What needs to be done: Leave out the lines before the one with "(mk_Frame 0 NewMemory"; output that line and all remaining lines of the records exactly.

== Dataset entries ==

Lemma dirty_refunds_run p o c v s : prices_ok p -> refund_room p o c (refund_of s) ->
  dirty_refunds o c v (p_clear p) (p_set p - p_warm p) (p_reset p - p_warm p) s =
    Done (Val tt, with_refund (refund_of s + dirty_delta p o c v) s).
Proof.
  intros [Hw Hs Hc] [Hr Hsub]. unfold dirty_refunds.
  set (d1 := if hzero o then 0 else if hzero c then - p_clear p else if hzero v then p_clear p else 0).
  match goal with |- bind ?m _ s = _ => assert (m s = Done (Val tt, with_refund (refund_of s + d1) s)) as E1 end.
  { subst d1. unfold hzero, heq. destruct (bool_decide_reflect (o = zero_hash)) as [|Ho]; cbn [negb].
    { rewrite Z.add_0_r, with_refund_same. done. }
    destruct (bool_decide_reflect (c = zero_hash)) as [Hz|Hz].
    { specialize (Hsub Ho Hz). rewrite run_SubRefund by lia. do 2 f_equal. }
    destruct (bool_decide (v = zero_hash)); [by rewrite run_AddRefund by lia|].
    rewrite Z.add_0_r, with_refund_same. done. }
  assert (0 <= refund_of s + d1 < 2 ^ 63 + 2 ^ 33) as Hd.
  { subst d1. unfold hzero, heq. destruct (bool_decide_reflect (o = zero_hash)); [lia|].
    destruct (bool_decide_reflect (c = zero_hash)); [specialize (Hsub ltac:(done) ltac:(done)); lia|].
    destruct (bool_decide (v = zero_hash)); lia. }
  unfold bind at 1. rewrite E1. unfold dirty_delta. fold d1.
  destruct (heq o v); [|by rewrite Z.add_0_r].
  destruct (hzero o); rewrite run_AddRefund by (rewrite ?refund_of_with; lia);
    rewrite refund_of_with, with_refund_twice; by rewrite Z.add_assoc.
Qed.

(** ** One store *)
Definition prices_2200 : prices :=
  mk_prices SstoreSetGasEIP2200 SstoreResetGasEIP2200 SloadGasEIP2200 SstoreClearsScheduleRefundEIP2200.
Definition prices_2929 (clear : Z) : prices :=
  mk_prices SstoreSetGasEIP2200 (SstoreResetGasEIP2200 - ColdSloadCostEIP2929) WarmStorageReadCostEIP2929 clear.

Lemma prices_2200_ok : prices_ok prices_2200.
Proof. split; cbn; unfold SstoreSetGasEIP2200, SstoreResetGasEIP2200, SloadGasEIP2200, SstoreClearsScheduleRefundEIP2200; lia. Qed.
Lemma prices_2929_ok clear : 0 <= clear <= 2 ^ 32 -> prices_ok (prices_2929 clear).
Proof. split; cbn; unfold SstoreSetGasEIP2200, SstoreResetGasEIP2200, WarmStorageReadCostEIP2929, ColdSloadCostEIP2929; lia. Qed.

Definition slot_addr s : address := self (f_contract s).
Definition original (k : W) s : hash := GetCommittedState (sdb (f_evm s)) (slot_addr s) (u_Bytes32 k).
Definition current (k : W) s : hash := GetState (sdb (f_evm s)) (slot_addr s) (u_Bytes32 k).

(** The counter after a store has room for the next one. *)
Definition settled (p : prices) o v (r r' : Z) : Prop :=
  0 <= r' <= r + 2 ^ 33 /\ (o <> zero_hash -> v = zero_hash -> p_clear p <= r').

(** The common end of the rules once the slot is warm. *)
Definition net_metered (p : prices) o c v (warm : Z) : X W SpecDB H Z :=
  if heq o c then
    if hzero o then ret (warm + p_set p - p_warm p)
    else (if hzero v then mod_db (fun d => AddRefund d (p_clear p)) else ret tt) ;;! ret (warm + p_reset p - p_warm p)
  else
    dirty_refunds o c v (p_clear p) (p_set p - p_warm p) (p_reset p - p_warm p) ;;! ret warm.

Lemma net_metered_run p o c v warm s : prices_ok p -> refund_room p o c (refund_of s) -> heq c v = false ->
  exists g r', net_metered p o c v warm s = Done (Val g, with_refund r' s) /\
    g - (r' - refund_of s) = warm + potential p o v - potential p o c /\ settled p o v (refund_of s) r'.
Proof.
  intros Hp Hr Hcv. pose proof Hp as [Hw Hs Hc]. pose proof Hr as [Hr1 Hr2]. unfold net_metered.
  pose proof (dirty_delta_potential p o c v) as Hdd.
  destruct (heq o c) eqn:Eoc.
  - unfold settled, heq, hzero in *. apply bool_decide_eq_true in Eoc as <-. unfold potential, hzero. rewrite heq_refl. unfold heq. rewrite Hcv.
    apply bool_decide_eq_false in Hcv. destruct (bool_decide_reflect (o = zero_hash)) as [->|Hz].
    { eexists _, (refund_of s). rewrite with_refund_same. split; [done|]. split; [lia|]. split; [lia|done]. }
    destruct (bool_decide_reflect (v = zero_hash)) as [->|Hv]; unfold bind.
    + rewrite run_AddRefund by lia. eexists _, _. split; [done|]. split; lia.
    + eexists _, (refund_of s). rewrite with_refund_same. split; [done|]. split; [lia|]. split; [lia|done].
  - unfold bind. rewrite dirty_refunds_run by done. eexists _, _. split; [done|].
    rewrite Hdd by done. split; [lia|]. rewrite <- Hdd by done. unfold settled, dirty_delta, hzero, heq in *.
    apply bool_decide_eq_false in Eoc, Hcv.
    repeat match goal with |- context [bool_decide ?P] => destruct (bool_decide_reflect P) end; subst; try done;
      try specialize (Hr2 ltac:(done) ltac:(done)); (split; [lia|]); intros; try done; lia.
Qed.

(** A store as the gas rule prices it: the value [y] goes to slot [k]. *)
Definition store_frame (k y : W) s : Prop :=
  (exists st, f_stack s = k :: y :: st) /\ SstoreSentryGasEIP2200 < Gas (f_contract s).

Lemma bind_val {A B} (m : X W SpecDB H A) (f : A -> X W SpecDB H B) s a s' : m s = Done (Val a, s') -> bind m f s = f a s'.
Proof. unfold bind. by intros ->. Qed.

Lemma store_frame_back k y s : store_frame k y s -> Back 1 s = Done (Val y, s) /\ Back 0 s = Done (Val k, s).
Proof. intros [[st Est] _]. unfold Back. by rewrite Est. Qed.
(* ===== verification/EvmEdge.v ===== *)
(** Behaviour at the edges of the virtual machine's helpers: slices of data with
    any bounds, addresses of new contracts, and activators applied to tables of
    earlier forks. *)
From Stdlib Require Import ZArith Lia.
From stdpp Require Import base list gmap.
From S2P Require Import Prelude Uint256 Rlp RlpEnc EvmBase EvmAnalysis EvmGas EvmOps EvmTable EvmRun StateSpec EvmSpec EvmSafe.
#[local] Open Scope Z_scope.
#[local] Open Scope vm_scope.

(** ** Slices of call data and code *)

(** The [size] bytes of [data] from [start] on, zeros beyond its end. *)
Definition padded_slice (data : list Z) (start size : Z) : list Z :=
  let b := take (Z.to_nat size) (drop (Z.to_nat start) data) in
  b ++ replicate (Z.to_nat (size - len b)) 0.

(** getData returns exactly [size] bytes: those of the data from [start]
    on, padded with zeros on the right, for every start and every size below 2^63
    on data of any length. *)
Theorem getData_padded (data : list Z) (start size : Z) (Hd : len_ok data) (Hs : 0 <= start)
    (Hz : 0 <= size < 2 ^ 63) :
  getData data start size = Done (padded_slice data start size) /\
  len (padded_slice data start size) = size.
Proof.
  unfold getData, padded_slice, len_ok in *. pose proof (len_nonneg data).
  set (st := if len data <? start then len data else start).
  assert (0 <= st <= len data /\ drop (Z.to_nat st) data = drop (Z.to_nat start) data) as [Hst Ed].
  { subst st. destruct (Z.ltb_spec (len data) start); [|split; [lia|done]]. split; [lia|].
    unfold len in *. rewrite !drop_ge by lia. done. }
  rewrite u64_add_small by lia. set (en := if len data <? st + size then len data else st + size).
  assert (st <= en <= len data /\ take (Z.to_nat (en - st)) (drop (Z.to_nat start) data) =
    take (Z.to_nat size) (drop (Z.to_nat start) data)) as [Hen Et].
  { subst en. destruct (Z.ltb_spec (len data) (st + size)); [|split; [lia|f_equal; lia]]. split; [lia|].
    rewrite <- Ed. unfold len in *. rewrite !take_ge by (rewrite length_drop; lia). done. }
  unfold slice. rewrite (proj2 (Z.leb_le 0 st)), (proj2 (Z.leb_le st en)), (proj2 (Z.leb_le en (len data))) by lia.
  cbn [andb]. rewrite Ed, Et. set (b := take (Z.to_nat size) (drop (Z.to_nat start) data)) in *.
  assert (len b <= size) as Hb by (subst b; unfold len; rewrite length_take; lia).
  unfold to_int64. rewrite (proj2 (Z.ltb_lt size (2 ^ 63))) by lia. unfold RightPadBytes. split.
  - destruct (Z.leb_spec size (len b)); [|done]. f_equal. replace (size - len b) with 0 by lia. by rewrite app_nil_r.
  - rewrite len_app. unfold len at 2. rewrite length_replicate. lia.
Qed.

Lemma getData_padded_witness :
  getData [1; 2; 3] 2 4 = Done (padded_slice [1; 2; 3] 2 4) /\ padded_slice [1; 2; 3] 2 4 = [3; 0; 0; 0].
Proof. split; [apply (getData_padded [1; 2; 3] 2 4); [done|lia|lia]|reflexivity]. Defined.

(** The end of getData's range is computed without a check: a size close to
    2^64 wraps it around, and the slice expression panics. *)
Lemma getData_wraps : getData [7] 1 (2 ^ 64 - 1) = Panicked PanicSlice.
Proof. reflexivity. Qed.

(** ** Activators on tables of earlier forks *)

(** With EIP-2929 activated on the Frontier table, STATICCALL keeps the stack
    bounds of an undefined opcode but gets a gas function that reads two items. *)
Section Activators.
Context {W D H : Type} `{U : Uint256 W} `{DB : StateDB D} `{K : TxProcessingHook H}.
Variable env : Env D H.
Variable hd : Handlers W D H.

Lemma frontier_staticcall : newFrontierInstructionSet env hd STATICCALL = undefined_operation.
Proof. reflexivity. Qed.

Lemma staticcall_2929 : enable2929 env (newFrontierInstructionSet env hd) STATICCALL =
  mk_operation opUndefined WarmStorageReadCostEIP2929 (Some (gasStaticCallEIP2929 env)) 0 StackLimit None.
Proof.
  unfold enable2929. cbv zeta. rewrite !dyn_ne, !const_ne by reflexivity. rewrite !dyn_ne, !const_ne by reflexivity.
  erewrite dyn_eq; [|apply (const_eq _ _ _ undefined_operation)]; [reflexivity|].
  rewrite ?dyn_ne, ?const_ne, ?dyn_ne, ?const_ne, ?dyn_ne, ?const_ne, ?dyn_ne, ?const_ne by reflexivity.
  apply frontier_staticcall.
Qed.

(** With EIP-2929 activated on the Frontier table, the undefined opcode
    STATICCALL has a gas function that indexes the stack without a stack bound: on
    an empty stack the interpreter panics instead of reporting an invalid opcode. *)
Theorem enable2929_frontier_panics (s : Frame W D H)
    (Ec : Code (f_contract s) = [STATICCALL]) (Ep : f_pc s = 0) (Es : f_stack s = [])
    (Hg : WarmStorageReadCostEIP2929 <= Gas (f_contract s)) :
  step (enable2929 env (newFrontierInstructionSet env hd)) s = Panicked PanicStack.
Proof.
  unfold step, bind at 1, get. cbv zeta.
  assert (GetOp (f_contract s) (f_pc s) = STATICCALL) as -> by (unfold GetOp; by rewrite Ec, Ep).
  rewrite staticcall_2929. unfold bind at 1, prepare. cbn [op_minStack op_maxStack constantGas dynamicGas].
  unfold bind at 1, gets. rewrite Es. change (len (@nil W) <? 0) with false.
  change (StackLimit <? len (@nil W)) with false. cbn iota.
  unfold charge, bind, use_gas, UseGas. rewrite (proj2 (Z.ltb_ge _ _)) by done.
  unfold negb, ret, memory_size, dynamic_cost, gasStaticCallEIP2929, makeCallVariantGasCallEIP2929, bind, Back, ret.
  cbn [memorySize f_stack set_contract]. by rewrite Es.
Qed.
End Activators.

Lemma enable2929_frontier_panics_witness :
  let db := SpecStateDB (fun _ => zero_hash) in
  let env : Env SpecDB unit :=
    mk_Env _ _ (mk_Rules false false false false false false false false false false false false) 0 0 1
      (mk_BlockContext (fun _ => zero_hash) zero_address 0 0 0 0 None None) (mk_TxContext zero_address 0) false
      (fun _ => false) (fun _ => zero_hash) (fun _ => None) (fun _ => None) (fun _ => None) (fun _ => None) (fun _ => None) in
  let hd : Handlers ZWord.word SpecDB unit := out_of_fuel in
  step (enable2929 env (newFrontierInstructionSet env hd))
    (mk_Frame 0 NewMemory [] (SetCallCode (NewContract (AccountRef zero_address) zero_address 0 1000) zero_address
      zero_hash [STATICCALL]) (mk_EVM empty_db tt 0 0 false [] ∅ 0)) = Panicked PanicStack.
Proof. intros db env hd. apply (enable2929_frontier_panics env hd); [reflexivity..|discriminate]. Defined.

===

Result of this task:
    (mk_Frame 0 NewMemory [] (SetCallCode (NewContract (AccountRef zero_address) zero_address 0 1000) zero_address
      zero_hash [STATICCALL]) (mk_EVM empty_db tt 0 0 false [] ∅ 0)) = Panicked PanicStack.
Proof. intros db env hd. apply (enable2929_frontier_panics env hd); [reflexivity..|discriminate]. Defined.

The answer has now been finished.